Los cuatro meses que lleva el despojo perpetrado por el Instituto Provincial de la Vivienda en perjuicio de una mujer sola y su hijo dan cuenta, en términos generales, de la indefensión en que se encuentra la sociedad ante eventuales arbitrariedades del funcionariato bien conectado con el poder, pero sobre todo de la miserable catadura ética de los responsables del organismo comandado por el arquitecto Dante López Rodríguez, dilecto integrante del círculo de la gobernadora Lucía Corpacci y aspirante a la Intendencia de la Capital. Rita Toloza fue desalojada el 4 de abril pasado, cuando un policía le impidió entrar en su casa de Valle Chico con el pretexto de que se había producido un intento de usurpación. Ni siquiera le permitieron sacar sus pertenencias. El IPV interpuso todos los obstáculos burocráticos habidos y por haber al trámite administrativo que se vio obligada a realizar para tratar de recuperar su modesto patrimonio. Tuvo que contratar los servicios de un abogado para que le permitieran acceder al expediente.

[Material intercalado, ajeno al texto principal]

(* ===== verification/PaymentTables.v ===== *)
(** * Payments: transfers, subscriptions and their collections

    The tables of recurring payments as the modelled code reads and writes them:
    [payment_transfers] with its submission outbox (migrations 0001, 0008, 0025, 0061
    and 0066), [payment_subscription_plans], [payment_subscriptions] and
    [payment_subscription_collection_attempts] (0007, 0016), [payment_recurring_payments]
    its lifecycle attempts (0009, 0017, 0018) and its activation attempts (0015), and the methods of
    [db/repositories/payments.repository.postgres.ts],
    [payment-subscriptions.repository.postgres.ts] and
    [payment-recurring-payments.repository.postgres.ts] that the collection, the
    lifecycle and the tracker of transfers call. A method is one statement; its answer
    and the new tables are a function of the tables. *)
From Stdlib Require Import Ascii String ZArith Lia.
From stdpp Require Import base list strings.
From S2P Require Import Prelude Text Rows PolicyTypes.

Local Open Scope string_scope.
Local Open Scope Z_scope.
Local Open Scope list_scope.
Local Open Scope sdp_scope.

(** ** Rows *)

Record PayTenant := mkPayTenant { pay_organizationId : string; pay_projectId : string }.

#[export] Instance PayTenant_eq_dec : EqDecision PayTenant.
Proof. solve_decision. Defined.

Abbreviation json_object := (list (string * json)).

(** [a || b] of two [jsonb] objects. *)
Definition jsonb_concat (a b : json_object) : json_object :=
  List.filter (fun e => negb (existsb (fun e' => String.eqb e'.1 e.1) b)) a ++ b.

Definition json_member (key : string) (o : json_object) : option json :=
  snd <$> List.find (fun e => String.eqb e.1 key) o.

Inductive PaymentTransferStatus :=
| xs_pending | xs_processing | xs_confirmed | xs_finalized | xs_failed
| xs_awaiting_payment | xs_settling | xs_completed | xs_canceled | xs_expired.

#[export] Instance PaymentTransferStatus_eq_dec : EqDecision PaymentTransferStatus.
Proof. solve_decision. Defined.

Inductive PaymentTransferType :=
| xt_transfer | xt_transfer_confidential | xt_transfer_batch | xt_onramp | xt_offramp.

#[export] Instance PaymentTransferType_eq_dec : EqDecision PaymentTransferType.
Proof. solve_decision. Defined.

Inductive PaymentTransferDirection := inbound | outbound.

#[export] Instance PaymentTransferDirection_eq_dec : EqDecision PaymentTransferDirection.
Proof. solve_decision. Defined.

Definition WALLET_TRANSFER_TYPES : list PaymentTransferType :=
  [xt_transfer; xt_transfer_confidential; xt_transfer_batch].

A las denuncias de que no habitaba la casa adjudicada, en el ingenioso sistema de delación que el IPV alienta, al que se pliegan aspirantes a hacerse con una vivienda poco escrupulosos, ella opuso los testimonios de varios vecinos que confirmaron que vivía donde vivía, circunstancia de todas maneras evidente porque dentro de la casa estaban su ropa, sus muebles, sus artefactos eléctricos, sus herramientas de trabajo y sus alimentos. La denuncia penal que radicó por el irregular desalojo, operado sin intervención de la Justicia, todavía está en veremos. Lo que hace el IPV está tipificado en el Código Penal bajo las figuras de robo y usurpación. Parece que a López Rodríguez y su séquito, muy seguros de la impunidad que le suministran sus vinculaciones, esto les importa poco. No es cuestión de alarmarse por nimiedades: los impunes son legión en esta provincia. Más preocupante es advertir los rastreros instintos de los personajes. Podrán alegar, como cualquier mediocre burócrata, centenares de argumentos leguleyos para intentar justificarse. Sin embargo, como está probado que Toloza ocupaba la vivienda que le quitaron, y como devolvérsela depende pura y exclusivamente de la voluntad de ellos, que todavía no hayan reparado el daño que hicieron sólo puede atribuirse a su deseo de darle un escarmiento a quien osó reclamar lo suyo. Rita Toloza está en serios problemas: no hay código que sancione las canalladas. Que escarmiente, entonces, que muerda fierro hasta las encías. Si la Justicia no le da respuestas, menos han de dárselas quienes se regodean en sus padeceres. Capaz que hasta se dan en gusto de dejarla nomás sin casa, para que aprenda.
Nada puede esperarse ya de los capangas del IPV, a quienes podría ya diagnosticárseles una severa patología moral. Es el sistema institucional el que falla a esta altura. La Justicia parece haber abandonado a la mujer a su suerte. Ni una sola voz en todo el arco político catamarqueño se ha alzado para señalar la palmaria injusticia cometida contra una mujer indefensa. Ni un legislador, ni un concejal, ni un puntero; ninguno de los que se llenan la boca de justicia social, de derechos de género, de sensibilidad con la situación de los humildes, de consignas contra el mefistofélico neoliberalismo y sus consecuencias. La encendida oratoria empleada en abstracciones enmudece para el concreto abuso de poder de Dante López Rodríguez y sus colaboradores contra una humilde trabajadora. La indiferencia los convierte en cómplices, tanto del despojo como del cruel ensañamiento de un puñado de miserables.